The girl's eyes were smiling provocatively. She loved to hear him talk. The strong rich tones of his voice in the quiet of the woodland gave her a sense of possession of him.

She went on.

"After, I guess I'd be yearning for the big wood stove, and a rocker, with elegant cushions, and the sort of food you can't cook over a camp-fire."

Kars shook his head.

"Maybe you'd fancy feeling those things were behind you on the day your joints began aching, and your breath gets as short as a locomotive on an up grade. When the blood's running hot there's things on the trail get right into it. Maybe it's because of the things they set into a man when he first stubbed his toes kicking against this old earth; when they told him he'd need to git busy fixing himself a stone club a size bigger than the other feller's; and that if he didn't use it quicker, and harder, he'd likely get his head dinged so his brain box wouldn't work right and he wouldn't be able to rec'nize the coyotes when they came along to pick his bones clean. You can't explain a thing of the craziness in men's blood when they come up with the Nature they belong to. It's the thing that sets lambs skipping foolish on legs that don't ever look like getting sense. It's the same sets a kiddie dancing along a sidewalk coming out of the schoolhouse, and falling into dumps and getting its bow-tie mussed. It's the same sets a boy actin' foolish when a gal's sorrel top turns his way, even when she's all legs and sass. It's the same sets folks crazy to risk their lives on hilltops that a chamois 'ud hate to inspect. Guess it's a sort o' thanks offerin' to Providence it didn't see fit setting us crawling around without feet or hands, same as slugs and things that worry folks' cabbige patches. I allow I can't figger it else."
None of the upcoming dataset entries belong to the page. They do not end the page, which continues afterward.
(** C2: for downloadAllServerChanges and uploadAllLocalChanges against the
    engine's completion signal: with the timeout omitted the result is the
    signal itself; with a timeout of d that elapses before the signal
    settles the result fails at d with Timeout, and the message embeds d as
    the template literal renders it, which for a safe integer is its decimal
    digits; with a signal that settles before d the result is the signal.
    With a timeout of 50 and a signal that never settles the download wait
    fails with a message that embeds 50. *)
Theorem completion_wait_deadline (this : SyncSession.t) (d : Z) :
  let download := binding.waitForDownloadCompletion (SyncSession.internal this) in
  let upload := binding.waitForUploadCompletion (SyncSession.internal this) in
  SyncSession.downloadAllServerChanges timer_wins_tie this None = download
  /\ SyncSession.uploadAllLocalChanges timer_wins_tie this None = upload
  /\ (elapses_before d download ->
      SyncSession.downloadAllServerChanges timer_wins_tie this (Some d)
      = settled_at d
          (Throw (Timeout ("Downloading changes did not complete in "
                           +:+ ToString (num d) +:+ " ms.")))
      /\ embeds (ToString (num d))
           ("Downloading changes did not complete in " +:+ ToString (num d) +:+ " ms."))
  /\ (elapses_before d upload ->
      SyncSession.uploadAllLocalChanges timer_wins_tie this (Some d)
      = settled_at d
          (Throw (Timeout ("Uploading changes did not complete in "
                           +:+ ToString (num d) +:+ " ms.")))
      /\ embeds (ToString (num d))
           ("Uploading changes did not complete in " +:+ ToString (num d) +:+ " ms."))
  /\ (settles_before download d ->
      SyncSession.downloadAllServerChanges timer_wins_tie this (Some d) = download)
  /\ (settles_before upload d ->
      SyncSession.uploadAllLocalChanges timer_wins_tie this (Some d) = upload)
  /\ (Z.abs d <= MAX_SAFE_INTEGER -> ToString (num d) = pretty d)
  /\ (download = pending_forever ->
      SyncSession.downloadAllServerChanges timer_wins_tie this (Some 50)
      = settled_at 50 (Throw (Timeout "Downloading changes did not complete in 50 ms."))
      /\ embeds "50" "Downloading changes did not complete in 50 ms.").
Proof.
  cbv zeta. unfold SyncSession.downloadAllServerChanges, SyncSession.uploadAllLocalChanges.
  split; [reflexivity |]. split; [reflexivity |].
  split; [| split; [| split; [| split; [| split]]]].
  - intros Hd. split; [apply TimeoutPromise_timer_first, Hd | apply embeds_middle].
  - intros Hd. split; [apply TimeoutPromise_timer_first, Hd | apply embeds_middle].
  - apply TimeoutPromise_signal_first.
  - apply TimeoutPromise_signal_first.
  - intros Hsafe. unfold ToString. apply Z.leb_le in Hsafe. rewrite Hsafe. reflexivity.
  - intros ->. split; [reflexivity |].
    exact (embeds_middle "Downloading changes did not complete in " "50" " ms.").
Qed.
(* ===== verification/Prelude.v ===== *)
(** * Solend token lending: a verification library

    A model in Rocq of the Solend token lending program, translated from the
    Rust sources under src/token-lending, with the theorems that make it correct.

    ** The program

    Lenders deposit liquidity into a reserve and receive collateral tokens;
    borrowers put collateral tokens into an obligation and borrow the liquidity of
    other reserves against them.  A lending market groups reserves and obligations.
    Interest accrues on the debt of a reserve, so that a collateral token is worth
    more liquidity with time.  An obligation whose debt outgrows its collateral can
    be liquidated at a bonus.  Flash loans are lent and repaid within a transaction.
    Outflow is bounded by a sliding-window rate limiter per market and per reserve.

    The on-chain program consists of the account types with their arithmetic
    (sdk/src/state, sdk/src/math), the wire format of instructions
    (sdk/src/instruction.rs), the price oracles (sdk/src/oracles.rs) and the
    handlers, one per instruction (program/src/processor.rs).  Around it are the
    builders of instructions (also instruction.rs), the off-chain utilities that
    value a snapshot of the accounts (sdk/src/offchain_utils.rs), and a command-line
    client that composes, signs and sends transactions (cli/src).

    ** How the code is modelled

    A [Result<A, ProgramError>] is an [outcome]: [Ok], [Err] or [Panic] (an
    [unwrap] of a failure, an index out of range, a division by zero); [let?] is
    the [?] operator and [reject_if .. with .. then] an early return.  Integers are
    [Z] with the width written out (Common: checked, wrapping and saturating
    operations; the words of the uint crate are integers of their width).  [Rate]
    and [Decimal] are scaled integers of 128 and 192 bits, with the roundings of
    the code.  Packed accounts are [list byte], laid out as [pack_into_slice] does.
    A method that takes [&mut self] returns the new value.

    The accounts a handler sees are a [World]: a finite map from addresses to
    owner, lamports and data, with the clock and the invocation depth.  Two
    [AccountInfo]s of the same address are the same account, as on chain.  A failed
    instruction has no world to return: the runtime rolls it back.  What the Solana
    runtime and the other third-party crates do (program addresses, rent, the
    instructions sysvar, the token program, Pyth and Switchboard accounts) is not
    under src/: it is the class [Runtime] of Runtime.v, over which the handlers are
    defined, and the theorems about handlers assume of it the documented laws of
    [RuntimeLaws].  What the token program's accounts hold and who may move it is the
    class [TokenProgram], with the laws [TokenLaws].  ExampleRuntime.v is an instance
    with a small token program, and proves those laws of it; the witnesses run the
    handlers in it.

    The client's commands are functions of the list of transactions sent so far,
    which they extend; the node they question, the signing of transactions and the
    instructions of other crates are the class [ClientEnv] of Client.v, with the
    laws [ClientLaws], and CliSpec.v has an instance.  Splitting a command line is
    clap's, and the parsers and validators of values are other crates': the class
    [ClapUtils] of CliArgs.v, with the laws [ClapLaws].

    ** The files

    Arithmetic and shared parts:
    - Prelude: outcomes, tactics ([minv] inverts a computation that succeeded),
      hints and generic lemmas; Errors: sdk/src/error.rs;
    - Common (with the machine integers), Rate, Decimal: sdk/src/math; RatePow and
      DecimalSpec their theorems;
    - Codec: sdk/src/state/mod.rs and the fixed-width fields of layouts.

    Account types (sdk/src/state, a file per type or part of a type):
    - LastUpdate; RateLimiter with RateLimiterSpec; LendingMarket (the account and
      its metadata);
    - reserve.rs: ReserveConfig, ReserveLiquidity, ReserveCollateral, Reserve,
      ReserveCodec; theorems in ReserveConfigSpec, ReserveRates, ReserveExchange,
      ReserveCalc, ReserveLiquidation and ReserveCodec;
    - obligation.rs: ObligationCollateral, ObligationLiquidity, Obligation,
      ObligationWithdraw, ObligationCodec; theorems in ObligationSpec and the last two;
    - Nonneg: what reading an account guarantees of its integers; no amount is negative.

    Instructions, oracles and handlers:
    - Instruction: the instruction type, its [unpack] and [pack], and that they are
      inverse;
    - Runtime: accounts, the interface of the third-party crates and its laws;
    - Oracles: oracles.rs and the price functions of processor.rs;
    - ProcessorHelpers: the account checks and token calls the handlers share;
    - ProcessMarket, ProcessReserve, ProcessDeposit, ProcessConfig,
      ProcessObligation, ProcessCollateral, ProcessBorrow, ProcessLiquidation,
      ProcessFlash: the handlers of processor.rs under their own names; Processor:
      [process_instruction], the dispatch, and the entrypoints of the program and of
      the brick program;
    - AccountSpec: what a read, a write and a token call say about two worlds
      ([holds], [saved], [keeps_but]); BorrowSpec, RepaySpec, LiquidationSpec,
      RefreshSpec, FlashSpec, WithdrawSpec, SupplySpec (deposits and redemptions),
      ConfigSpec: the contracts of handlers;
    - Identity: what of an account never changes, read off its bytes, as a class
      over the account types; Evolution: every handler keeps it; HistorySpec: so
      does every history of instructions;
    - ReserveTyped: the machine widths of a reserve and the soundness of its
      configuration, kept by each of its operations;
    - Frames: which accounts each handler writes; OracleSpec: what a price means.

    Histories, the instructions that succeed interleaved with what other programs do:
    - Tracking: handlers as sequences of moves of the accounts of one type, each a move
      of the value that was read;
    - ObligationMoves: the moves of an obligation and who must sign for them, and what it
      reads as right after a refresh, on which LiquidationSpec and CliSpec build too;
      ObligationTracks: every instruction makes only those; CustodySpec: histories, and
      what they leave an owner;
    - ReserveMoves, ReserveTracks, ReserveHistory: the same of a reserve;
    - TokenFlow: what each step does to the difference between the tokens in the supply
      account of a reserve and its available liquidity; Solvency: it is never negative.

    Off chain:
    - Builders: the 22 builders of instruction.rs; BuilderSpec: what the program
      does with what they build ([means]);
    - Offchain: offchain_utils.rs; OffchainSpec: it agrees with the handlers;
    - Client: the client's environment, and lending_state.rs; Cli: the commands of
      main.rs; CliArgs: the arguments it declares; CliMain: [main], which reads their
      values and runs the command;
    - CliSpec: what the commands sign and send, and what a withdrawal then does on
      chain; ArgsSpec: what a command line that is accepted reads as; UpdateSpec:
      update-reserve against a description of its arguments.

    Tests:
    - SourceTests: the unit tests and the property tests of the SDK, which run on the
      model.

    ** What the theorems show

    Handlers.  A borrow ([BorrowSpec.borrow_is_safe]), a repayment
    ([RepaySpec.repayment_settles]), a deposit and a redemption
    ([SupplySpec.deposit_mints_its_worth], [SupplySpec.redemption_pays_its_worth]),
    a withdrawal
    ([WithdrawSpec.withdraw_is_safe]), a liquidation
    ([LiquidationSpec.liquidation_is_justified]), the forgiveness of bad debt
    ([LiquidationSpec.forgiveness_keeps_ratio]), a flash borrow
    ([FlashSpec.flash_borrow_is_repaid]) and a change of configuration
    ([ConfigSpec.update_config_authorized]) that succeed have the signatures the code
    demands, act on accounts of one market that were refreshed in the same slot
    where their values count, respect the limits, write exactly the values stated,
    and leave every other account of the program alone.
    [RefreshSpec.refresh_obligation_exact] says what the values are that those
    limits are checked against.  An explicit amount is borrowed with its fee on top, which
    the reserve's borrow limit does not count ([BorrowSpec.borrow_fee_exceeds_limit]); a
    maximum borrow fits in every limit ([ReserveCalc.calculate_borrow_within_limits]).  A
    liquidation is within the close factor, the offer and the deposit, but that a debt worth
    at most one may be closed out whatever the offer; the debt it repays is one of the
    heaviest as the refresh in that slot left them.

    Histories.  Over any history of [process_instruction], whatever other programs do
    in between, accounts keep their identity ([HistorySpec.accounts_keep_identity]) and
    only its owner hands a market over ([HistorySpec.market_handover_is_signed]).
    Obligations have one position per reserve and side and at most ten
    ([CustodySpec.positions_always_ok]); as long as its owner does not sign, an
    obligation loses no collateral but to liquidations, and owes no more but for its
    interest ([CustodySpec.custody_of_owner]).  The configurations of reserves stay
    sound ([ReserveHistory.configurations_stay_sound]), their interest index never
    falls, and a collateral token loses no value but by redemptions and forgiven debts
    ([ReserveHistory.collateral_keeps_value]).  Every reserve keeps a supply account of
    its own, out of which only the program pays and which holds at least what the
    reserve counts as available ([Solvency.reserves_stay_solvent]).

    Reserves.  The liquidity behind a collateral token never decreases, over any
    sequence of operations ([ReserveExchange.share_price_never_drops]); depositing
    and redeeming does not pay; the borrow rate of a validated reserve exists, is the
    point of the configured curve at its utilization and never falls as that rises
    ([ReserveRates.current_borrow_rate_total]); with rates of at most 255 percent, up to
    a year of interest always accrues
    ([ReserveRates.interest_accrues_for_a_year]), which an unbounded super maximum rate
    can prevent ([ReserveRates.unbounded_rate_freezes]); borrows, repayments, liquidations, bonuses and fees are
    within their bounds.  Obligations.  At most one position per reserve and side
    and ten in all; repayments and withdrawals are exact; the largest withdrawal
    keeps the obligation within its limit.  Rate limiter.  At most twice the
    maximum leaves in any window of the configured length, and that is attained.
    Types.  Every operation on a reserve, updates of its configuration included, keeps
    its fields within their widths and its configuration sound: every constraint of
    validation but the cap on the bonus ([ReserveTyped.reserve_operations_typed]).
    Fixed point.  [Decimal] refines the rationals up to one unit in the last place;
    [try_pow] rounds down and terminates; the decimal notation reads as the number it
    shows ([DecimalSpec.display_reads_back]).  Formats.  Reserves, obligations, markets
    and instructions read back as packed; what reads is within its widths, and only the
    encoding of an instruction reads as it ([Instruction.wire_format_exact]).
    Oracles.  A price is an exactly scaled and recent quote, of Pyth within a confidence
    of a tenth, or, if Pyth fails, of Switchboard, whose confidence is not checked
    ([OracleSpec.get_price_sound]).

    Builders and clients.  Running what a builder made is the operation it is named
    after, on its arguments ([BuilderSpec.built_instruction_means]), and writes only
    what it marked writable; a flash loan put together with the builders passes the
    checks of the protocol ([BuilderSpec.built_flash_loan_accepted]).  The off-chain
    refresh of a reserve does what the program does, but for the smoothed price
    ([OffchainSpec.offchain_reserve_agrees]); that of an obligation computes its positions,
    its deposited and borrowed values and its thresholds as the program does, up to caps
    and the order of borrows, and leaves its limits alone
    ([OffchainSpec.offchain_obligation_agrees]); and the snapshot is what is on chain.  The client signs exactly what its messages
    ask for; its withdrawal is the owner's, refreshes every reserve once, and on
    chain reads the obligation as just refreshed from them and satisfies the contract of a
    withdrawal ([CliSpec.client_withdraw_settles], which composes the client, the builders,
    the dispatch and two handlers); update-reserve sends the arguments laid over the
    configuration, or nothing if that asks for no change
    ([UpdateSpec.update_reserve_sends]), and makes isolated reserves
    regular ([UpdateSpec.update_reserve_unisolates]).  A command line that the
    declarations of its arguments accept is read without a panic, but for the arguments
    that no validator guards, the quote currency of create-market among them
    ([ArgsSpec.accepted_line_reads]).

    Tests.  The tables of cases of the SDK pass, and most of its property tests hold for
    every argument in their ranges; of two it is decided of which arguments they hold, and
    two are refuted ([SourceTests.sdk_tests_decided]).

    ** Fuel

    Two loops of the code are not structural.  [try_pow] halves a 64-bit exponent:
    64 iterations are enough ([RatePow.try_pow_terminates]); a year has fewer than 2^26
    slots, for which [RatePow.pow_bound] bounds the products of 26 iterations.  The flash borrow scans
    the instructions of its transaction, of which there are fewer than 2^16, the
    range of the sysvar's index: [ProcessFlash.flash_fuel] is 2^16, and
    [FlashSpec.flash_borrow_is_repaid] states that the loop equals a recursion over the
    remaining instructions, whether the borrow succeeds or not.

    ** Not modelled

    Log messages and what the client prints; the splitting of its command line (clap),
    its help texts, its configuration file and the choice of its signer, the keypairs
    being public keys passed to the commands.  Of the tests of the SDK: the test of
    the word crate, and that of the Pyth price, which parses a recorded account of a
    third-party format; the random values of the others are any that fit their types
    (the class [Draws] of SourceTests.v, with the laws [DrawsLaws]).  The integration tests of the program (program/tests) run it in a simulated
    bank, which is third-party.  Compute limits, transaction fees and rent collection
    are the runtime's. *)

From Stdlib Require Export ZArith Lia ZifyBool.
From stdpp Require Export base tactics option list numbers.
"You needn't to," Jessie declared, with a happy laugh. "Guess I know it all—now." Then her eyes sobered. "But I—I wish you'd cut Bell River right out."

"Just don't you worry a thing, little Jessie," Kars said, with prompt earnestness. He had no wish to distress her. "Bell River can't hand me anything I don't know. Anyway I'd need to thank it if it could. And when I get back maybe you won't need to lie awake o' nights guessing a coyote's howl is the whoop of a neche yearning for your scalp. Hello!"

Their wanderings had brought them to a break in the willows where the broad flow of the river came into full view, and the overhang of glacial ice thrust out on the top of the precipitous bank beyond. But it was none of this that had elicited the man's ejaculation, or had caused his abrupt halt, and sobered the smile in his keen eyes.